### EXERCISE INSTRUCTIONS:
Search the material for the word "that" and report each line where it turns up.

### SUPPLIED RECORDS:
----

(** Splitting a text at its line feeds. *)
Fixpoint split_lines_aux (cur : string) (s : string) : list string :=
  match s with
  | EmptyString => [cur]
  | String c r =>
      if Ascii.eqb c line_feed
      then cur :: split_lines_aux "" r
      else split_lines_aux (cur ++ String c "") r
  end.

Definition split_lines (s : string) : list string := split_lines_aux "" s.

Fixpoint any_char (p : ascii -> bool) (s : string) : bool :=
  match s with
  | EmptyString => false
  | String c r => p c || any_char p r
  end.

Definition backslash : ascii := ascii_of_nat 92.
Definition squote : ascii := ascii_of_nat 39.
Definition dquote : ascii := ascii_of_nat 34.

Definition hex_digit (n : nat) : ascii :=
  if (n <? 10)%nat then ascii_of_nat (48 + n) else ascii_of_nat (87 + n).

Definition repr_char (quote : ascii) (c : ascii) : string :=
  let n := nat_of_ascii c in
  if Ascii.eqb c quote || Ascii.eqb c backslash then String backslash (String c "")
  else if (n =? 9)%nat then String backslash "t"
  else if (n =? 10)%nat then String backslash "n"
  else if (n =? 13)%nat then String backslash "r"
  else if (n <? 32)%nat || (n =? 127)%nat
       then String backslash
              (String "x" (String (hex_digit (n / 16)) (String (hex_digit (n mod 16)) "")))
  else String c "".

Fixpoint repr_body (quote : ascii) (s : string) : string :=
  match s with
  | EmptyString => ""
  | String c r => repr_char quote c ++ repr_body quote r
  end.

(** Every byte is below 128: no code point beyond ASCII. *)
Definition is_ascii (s : string) : bool :=
  negb (any_char (fun c => (128 <=? nat_of_ascii c)%nat) s).

(** [repr(s)] for a string of ASCII characters: single quotes unless the
    string holds a single quote and no double quote; backslash, the chosen
    quote, tab, line feed and carriage return are escaped with a backslash,
    other control characters in hexadecimal. Beyond ASCII Python escapes
    what the Unicode tables call unprintable, which this function does not:
    it is used on ASCII strings only, and [main_with] takes Python's own
    function as a parameter. *)
Definition repr (s : string) : string :=
  let quote :=
    if any_char (Ascii.eqb squote) s && negb (any_char (Ascii.eqb dquote) s)
    then dquote else squote in
  String quote (repr_body quote s ++ String quote "").

End PyStr.

(** ** Exceptions *)

(** The exception classes that the code of the module can raise, each with
    its message. The handler of [main] catches [ValueError] alone; the other
    two are not among its subclasses. *)
Inductive exn : Type :=
| ValueError (msg : string)
| UnicodeEncodeError (msg : string)
| TypeError (msg : string)
| OverflowError (msg : string).

Inductive result (A : Type) : Type :=
| Ok (a : A)
| Raise (e : exn).

Arguments Ok {A} a.
Arguments Raise {A} e.

Definition bind {A B : Type} (m : result A) (f : A -> result B) : result B :=
  match m with
  | Ok a => f a
  | Raise e => Raise e
  end.

Notation "x <- m ;; k" := (bind m (fun x => k))
  (at level 61, m at next level, right associativity).

(** The replacement field [{s:^{width}}] of an f-string. The format spec is
    the caret followed by [str(width)]. For a negative width the minus sign
    is read as a sign option and the digits after it as the width: digits
    that exceed the largest index end the parsing of the spec, otherwise the
    string formatter refuses the sign. A width of zero pads nothing. *)
Definition format_center_field (s : string) (width : Z) : result string :=
  if (width <? 0)%Z
  then
    if (width <=? - 2 ^ 63)%Z
    then Raise (ValueError "Too many decimal digits in format string")
    else Raise (ValueError "Sign not allowed in string format specifier")
  else Ok (PyStr.format_center (Z.to_nat width) s).

(** [s * n] for an integer [n]: a count below the least index is refused,
    any other negative count gives the empty string. *)
Definition str_repeat (s : string) (n : Z) : result string :=
  if (n <? - 2 ^ 63)%Z
  then Raise (OverflowError "cannot fit 'int' into an index-sized integer")
  else Ok (PyStr.replicate (Z.to_nat n) s).

(** ** Data model *)

Inductive ConnectionType : Type := UART | FTDI | DIRECT | USB.

(** The [.value] of an enum member. *)
Definition value (c : ConnectionType) : string :=
  match c with
  | UART => "uart"
  | FTDI => "ftdi"
  | DIRECT => "direct"
  | USB => "usb"
  end.

(** The [.name] of an enum member. *)
Definition name (c : ConnectionType) : string :=
  match c with
  | UART => "UART"
  | FTDI => "FTDI"
  | DIRECT => "DIRECT"
  | USB => "USB"
  end.

(** Iterating over the enum class yields its members in definition order. *)
Definition ConnectionType_members : list ConnectionType :=
  [UART; FTDI; DIRECT; USB].

Definition ConnectionType_eqb (a b : ConnectionType) : bool :=
  match a, b with
  | UART, UART | FTDI, FTDI | DIRECT, DIRECT | USB, USB => true
  | _, _ => false
  end.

----

### RESPONSE AREA:
(** The exception classes that the code of the module can raise, each with
    that exceed the largest index end the parsing of the spec, otherwise the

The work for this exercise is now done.